Records from a data collection
____________
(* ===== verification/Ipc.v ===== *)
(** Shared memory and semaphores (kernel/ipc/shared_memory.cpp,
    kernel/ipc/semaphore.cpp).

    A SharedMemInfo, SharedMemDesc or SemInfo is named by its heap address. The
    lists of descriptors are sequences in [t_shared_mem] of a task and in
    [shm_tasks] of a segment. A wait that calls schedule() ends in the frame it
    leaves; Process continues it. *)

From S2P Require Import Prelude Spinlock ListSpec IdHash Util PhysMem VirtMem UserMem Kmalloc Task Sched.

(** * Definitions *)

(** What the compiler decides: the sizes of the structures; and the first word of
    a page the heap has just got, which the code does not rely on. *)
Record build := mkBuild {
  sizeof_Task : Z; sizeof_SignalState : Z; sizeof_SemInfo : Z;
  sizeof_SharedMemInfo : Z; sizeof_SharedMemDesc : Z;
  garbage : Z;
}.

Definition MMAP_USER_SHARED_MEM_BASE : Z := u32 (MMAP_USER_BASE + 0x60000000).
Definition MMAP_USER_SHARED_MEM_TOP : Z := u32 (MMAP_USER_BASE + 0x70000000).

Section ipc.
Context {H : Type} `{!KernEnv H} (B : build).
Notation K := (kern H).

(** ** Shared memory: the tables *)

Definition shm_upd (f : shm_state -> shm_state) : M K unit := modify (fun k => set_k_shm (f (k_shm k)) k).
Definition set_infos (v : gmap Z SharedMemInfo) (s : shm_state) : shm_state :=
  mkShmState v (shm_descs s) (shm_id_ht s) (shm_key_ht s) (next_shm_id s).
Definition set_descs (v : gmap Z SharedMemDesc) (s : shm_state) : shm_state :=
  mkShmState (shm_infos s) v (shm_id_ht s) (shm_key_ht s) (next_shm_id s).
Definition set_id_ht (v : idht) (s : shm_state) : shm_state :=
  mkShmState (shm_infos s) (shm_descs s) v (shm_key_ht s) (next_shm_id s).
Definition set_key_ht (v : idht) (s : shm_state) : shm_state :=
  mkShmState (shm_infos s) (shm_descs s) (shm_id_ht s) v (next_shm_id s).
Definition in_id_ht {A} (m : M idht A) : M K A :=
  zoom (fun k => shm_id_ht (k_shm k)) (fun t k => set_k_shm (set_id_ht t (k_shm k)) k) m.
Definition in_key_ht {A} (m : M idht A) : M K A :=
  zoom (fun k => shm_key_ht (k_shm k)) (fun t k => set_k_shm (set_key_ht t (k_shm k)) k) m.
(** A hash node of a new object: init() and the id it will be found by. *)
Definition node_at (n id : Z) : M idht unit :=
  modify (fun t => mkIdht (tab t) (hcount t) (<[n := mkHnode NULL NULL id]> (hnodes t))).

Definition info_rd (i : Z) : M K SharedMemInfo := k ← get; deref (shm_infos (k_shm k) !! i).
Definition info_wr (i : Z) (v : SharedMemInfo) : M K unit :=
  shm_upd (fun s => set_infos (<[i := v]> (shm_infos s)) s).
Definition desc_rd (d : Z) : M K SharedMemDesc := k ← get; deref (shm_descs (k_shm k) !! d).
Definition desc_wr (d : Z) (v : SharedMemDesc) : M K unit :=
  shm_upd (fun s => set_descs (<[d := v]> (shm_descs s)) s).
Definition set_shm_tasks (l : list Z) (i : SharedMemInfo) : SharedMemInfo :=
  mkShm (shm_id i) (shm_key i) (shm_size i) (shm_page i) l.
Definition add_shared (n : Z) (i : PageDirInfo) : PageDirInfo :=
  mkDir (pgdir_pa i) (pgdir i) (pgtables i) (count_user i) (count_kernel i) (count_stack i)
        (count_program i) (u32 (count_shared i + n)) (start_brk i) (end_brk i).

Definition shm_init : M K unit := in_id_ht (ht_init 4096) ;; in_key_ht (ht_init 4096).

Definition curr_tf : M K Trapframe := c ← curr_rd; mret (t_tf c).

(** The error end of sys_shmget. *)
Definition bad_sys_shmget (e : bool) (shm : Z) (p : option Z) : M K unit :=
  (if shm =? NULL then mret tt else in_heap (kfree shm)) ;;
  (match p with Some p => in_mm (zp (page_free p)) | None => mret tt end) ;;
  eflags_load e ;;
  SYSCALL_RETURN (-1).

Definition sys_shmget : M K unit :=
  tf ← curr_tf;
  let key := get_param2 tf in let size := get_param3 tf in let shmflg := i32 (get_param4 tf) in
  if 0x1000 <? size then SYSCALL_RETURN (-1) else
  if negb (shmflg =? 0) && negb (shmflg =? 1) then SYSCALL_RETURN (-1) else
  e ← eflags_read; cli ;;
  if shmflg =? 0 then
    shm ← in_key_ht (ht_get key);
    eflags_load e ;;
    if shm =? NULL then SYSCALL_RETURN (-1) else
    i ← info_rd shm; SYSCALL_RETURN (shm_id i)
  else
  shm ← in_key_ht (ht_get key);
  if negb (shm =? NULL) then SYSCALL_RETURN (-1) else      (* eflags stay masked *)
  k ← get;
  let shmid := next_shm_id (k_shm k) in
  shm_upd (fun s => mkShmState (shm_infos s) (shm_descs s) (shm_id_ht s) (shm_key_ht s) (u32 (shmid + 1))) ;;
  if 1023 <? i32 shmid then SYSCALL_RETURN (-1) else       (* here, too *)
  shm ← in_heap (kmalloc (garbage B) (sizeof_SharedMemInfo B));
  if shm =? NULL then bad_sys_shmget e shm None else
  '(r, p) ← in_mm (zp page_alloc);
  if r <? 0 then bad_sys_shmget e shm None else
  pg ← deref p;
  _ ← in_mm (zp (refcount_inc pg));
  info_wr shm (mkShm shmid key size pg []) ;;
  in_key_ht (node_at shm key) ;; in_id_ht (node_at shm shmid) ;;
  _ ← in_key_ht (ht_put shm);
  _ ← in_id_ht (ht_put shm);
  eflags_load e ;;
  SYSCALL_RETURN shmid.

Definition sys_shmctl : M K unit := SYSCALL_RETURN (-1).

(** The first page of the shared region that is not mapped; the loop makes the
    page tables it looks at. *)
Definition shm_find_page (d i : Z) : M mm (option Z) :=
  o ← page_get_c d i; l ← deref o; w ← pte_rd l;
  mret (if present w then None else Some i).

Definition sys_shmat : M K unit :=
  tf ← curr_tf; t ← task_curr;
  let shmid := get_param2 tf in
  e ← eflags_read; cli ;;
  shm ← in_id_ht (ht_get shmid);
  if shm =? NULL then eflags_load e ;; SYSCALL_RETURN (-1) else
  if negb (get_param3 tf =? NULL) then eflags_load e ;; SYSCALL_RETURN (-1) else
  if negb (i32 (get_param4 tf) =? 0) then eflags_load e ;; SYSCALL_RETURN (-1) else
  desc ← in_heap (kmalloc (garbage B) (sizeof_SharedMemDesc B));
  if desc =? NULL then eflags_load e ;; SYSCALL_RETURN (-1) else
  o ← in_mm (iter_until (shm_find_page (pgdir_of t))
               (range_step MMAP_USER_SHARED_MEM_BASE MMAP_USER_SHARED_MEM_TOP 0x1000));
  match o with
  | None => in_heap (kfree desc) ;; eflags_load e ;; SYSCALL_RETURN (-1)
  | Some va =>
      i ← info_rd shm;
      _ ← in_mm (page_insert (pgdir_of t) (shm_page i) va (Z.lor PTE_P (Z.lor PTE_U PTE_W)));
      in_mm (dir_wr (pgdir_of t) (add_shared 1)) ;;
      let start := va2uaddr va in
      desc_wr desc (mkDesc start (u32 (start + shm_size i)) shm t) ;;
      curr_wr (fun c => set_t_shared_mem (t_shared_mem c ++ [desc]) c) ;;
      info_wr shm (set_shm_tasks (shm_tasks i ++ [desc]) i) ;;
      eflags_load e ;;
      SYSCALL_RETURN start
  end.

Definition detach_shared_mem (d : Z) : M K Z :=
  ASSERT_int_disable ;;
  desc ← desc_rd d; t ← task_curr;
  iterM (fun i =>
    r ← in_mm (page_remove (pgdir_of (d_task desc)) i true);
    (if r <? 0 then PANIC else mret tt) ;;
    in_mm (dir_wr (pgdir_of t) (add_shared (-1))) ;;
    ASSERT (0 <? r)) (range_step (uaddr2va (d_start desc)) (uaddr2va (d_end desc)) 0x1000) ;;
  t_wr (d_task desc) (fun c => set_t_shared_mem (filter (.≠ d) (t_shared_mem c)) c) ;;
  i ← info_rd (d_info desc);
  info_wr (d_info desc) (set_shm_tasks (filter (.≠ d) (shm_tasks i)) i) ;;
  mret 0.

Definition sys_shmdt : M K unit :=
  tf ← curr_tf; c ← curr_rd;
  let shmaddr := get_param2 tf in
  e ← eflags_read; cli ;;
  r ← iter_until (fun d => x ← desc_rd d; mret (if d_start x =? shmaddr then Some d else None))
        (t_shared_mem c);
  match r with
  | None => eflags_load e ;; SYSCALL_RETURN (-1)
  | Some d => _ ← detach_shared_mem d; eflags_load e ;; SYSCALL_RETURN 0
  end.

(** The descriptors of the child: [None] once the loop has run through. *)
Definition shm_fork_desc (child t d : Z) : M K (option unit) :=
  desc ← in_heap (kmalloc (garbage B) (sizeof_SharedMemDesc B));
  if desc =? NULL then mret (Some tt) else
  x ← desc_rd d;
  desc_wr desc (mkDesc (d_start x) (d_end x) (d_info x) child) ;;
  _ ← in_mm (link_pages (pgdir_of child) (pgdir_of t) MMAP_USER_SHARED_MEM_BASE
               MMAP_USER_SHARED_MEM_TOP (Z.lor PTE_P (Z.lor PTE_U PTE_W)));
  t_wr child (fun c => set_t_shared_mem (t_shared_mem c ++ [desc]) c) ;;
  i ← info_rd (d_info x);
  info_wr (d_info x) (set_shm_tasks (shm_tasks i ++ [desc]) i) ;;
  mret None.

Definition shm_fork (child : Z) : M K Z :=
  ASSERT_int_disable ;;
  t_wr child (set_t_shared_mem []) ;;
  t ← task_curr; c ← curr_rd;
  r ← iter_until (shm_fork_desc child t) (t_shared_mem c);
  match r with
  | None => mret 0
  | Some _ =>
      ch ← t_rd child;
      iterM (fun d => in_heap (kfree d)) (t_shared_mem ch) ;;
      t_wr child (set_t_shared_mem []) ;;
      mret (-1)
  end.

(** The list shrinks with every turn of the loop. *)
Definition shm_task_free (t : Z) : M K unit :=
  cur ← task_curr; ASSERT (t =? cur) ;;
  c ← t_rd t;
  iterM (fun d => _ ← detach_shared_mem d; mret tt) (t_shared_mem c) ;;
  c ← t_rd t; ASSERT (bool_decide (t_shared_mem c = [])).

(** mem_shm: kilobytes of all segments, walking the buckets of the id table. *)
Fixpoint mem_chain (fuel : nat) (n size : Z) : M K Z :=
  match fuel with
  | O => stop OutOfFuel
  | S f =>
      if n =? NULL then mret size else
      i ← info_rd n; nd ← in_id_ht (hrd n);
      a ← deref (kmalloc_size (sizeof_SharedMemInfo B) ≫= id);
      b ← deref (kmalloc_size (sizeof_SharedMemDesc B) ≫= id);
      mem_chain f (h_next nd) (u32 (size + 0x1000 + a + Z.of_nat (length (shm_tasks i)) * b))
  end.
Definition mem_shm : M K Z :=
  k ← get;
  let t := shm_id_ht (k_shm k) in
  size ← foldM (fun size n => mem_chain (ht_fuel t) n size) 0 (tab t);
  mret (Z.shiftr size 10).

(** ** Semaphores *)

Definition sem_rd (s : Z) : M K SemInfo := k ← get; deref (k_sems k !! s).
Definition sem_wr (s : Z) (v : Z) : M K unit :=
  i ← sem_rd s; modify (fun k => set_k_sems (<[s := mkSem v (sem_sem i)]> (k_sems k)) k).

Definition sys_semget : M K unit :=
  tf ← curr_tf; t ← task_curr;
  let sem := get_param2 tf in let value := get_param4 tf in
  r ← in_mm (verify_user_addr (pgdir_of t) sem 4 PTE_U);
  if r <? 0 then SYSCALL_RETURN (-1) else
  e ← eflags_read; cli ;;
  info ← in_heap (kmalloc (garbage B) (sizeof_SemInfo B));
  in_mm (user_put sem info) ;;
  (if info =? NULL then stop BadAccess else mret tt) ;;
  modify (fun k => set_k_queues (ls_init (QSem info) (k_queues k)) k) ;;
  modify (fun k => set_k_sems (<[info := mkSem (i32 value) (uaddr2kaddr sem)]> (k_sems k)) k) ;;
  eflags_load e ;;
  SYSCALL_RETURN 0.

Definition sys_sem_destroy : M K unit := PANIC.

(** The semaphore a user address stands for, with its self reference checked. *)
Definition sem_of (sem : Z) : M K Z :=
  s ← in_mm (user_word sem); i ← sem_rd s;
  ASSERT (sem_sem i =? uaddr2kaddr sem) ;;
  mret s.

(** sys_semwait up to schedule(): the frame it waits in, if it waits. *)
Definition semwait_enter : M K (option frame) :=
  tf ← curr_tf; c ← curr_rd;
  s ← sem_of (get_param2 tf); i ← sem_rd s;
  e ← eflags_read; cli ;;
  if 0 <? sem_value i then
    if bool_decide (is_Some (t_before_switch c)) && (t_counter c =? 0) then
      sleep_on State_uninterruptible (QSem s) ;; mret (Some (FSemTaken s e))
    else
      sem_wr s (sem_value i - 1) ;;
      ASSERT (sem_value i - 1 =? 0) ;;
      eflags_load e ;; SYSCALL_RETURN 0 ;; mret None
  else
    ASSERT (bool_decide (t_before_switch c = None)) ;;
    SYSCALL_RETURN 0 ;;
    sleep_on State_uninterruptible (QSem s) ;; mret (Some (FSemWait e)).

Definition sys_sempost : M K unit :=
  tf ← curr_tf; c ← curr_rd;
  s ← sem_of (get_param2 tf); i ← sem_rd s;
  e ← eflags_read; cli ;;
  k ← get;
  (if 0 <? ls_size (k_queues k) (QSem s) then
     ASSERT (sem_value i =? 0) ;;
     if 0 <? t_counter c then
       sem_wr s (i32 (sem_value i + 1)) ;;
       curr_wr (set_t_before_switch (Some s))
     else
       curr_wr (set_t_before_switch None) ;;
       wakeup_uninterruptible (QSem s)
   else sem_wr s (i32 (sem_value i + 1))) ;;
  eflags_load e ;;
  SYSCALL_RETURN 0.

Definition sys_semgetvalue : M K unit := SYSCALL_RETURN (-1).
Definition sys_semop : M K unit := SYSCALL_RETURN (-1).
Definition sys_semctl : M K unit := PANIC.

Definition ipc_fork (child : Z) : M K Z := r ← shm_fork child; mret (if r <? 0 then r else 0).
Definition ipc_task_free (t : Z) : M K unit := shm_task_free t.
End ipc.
____________
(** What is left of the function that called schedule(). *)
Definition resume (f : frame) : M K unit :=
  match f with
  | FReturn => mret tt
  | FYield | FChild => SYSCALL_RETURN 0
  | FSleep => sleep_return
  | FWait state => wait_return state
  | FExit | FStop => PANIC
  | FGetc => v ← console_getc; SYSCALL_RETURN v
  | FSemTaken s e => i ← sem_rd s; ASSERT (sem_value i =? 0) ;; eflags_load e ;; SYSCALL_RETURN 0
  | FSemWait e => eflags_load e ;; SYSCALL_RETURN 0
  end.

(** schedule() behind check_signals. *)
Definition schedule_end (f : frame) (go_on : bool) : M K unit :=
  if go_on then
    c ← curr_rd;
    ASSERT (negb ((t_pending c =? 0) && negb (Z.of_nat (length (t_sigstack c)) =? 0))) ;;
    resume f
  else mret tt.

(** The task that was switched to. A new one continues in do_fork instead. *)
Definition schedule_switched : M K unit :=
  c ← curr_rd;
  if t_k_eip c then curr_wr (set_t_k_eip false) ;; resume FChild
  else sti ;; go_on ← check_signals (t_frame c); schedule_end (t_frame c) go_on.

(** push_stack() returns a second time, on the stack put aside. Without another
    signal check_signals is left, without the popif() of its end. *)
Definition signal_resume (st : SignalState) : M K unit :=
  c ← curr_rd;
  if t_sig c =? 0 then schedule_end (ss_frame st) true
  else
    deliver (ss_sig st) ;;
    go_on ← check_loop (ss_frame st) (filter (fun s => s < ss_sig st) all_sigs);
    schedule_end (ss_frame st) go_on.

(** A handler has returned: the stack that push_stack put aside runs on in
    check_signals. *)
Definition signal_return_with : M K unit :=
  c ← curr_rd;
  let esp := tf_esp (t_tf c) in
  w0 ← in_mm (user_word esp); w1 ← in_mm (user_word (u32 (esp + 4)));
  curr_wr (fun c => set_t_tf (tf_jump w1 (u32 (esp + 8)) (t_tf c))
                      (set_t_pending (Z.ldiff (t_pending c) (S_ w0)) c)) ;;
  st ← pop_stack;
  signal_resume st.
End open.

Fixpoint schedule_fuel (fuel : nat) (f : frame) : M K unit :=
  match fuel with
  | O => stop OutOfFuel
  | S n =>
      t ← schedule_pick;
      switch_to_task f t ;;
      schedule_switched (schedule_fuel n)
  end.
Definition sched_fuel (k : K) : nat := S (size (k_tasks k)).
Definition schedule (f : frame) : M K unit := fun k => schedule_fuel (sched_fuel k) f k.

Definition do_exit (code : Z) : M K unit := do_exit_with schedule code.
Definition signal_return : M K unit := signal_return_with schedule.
____________
> **Aim of the exercise**
Show all lines in the records above that hold "mkSem".

> **Response area**
  i ← sem_rd s; modify (fun k => set_k_sems (<[s := mkSem v (sem_sem i)]> (k_sems k)) k).
  modify (fun k => set_k_sems (<[info := mkSem (i32 value) (uaddr2kaddr sem)]> (k_sems k)) k) ;;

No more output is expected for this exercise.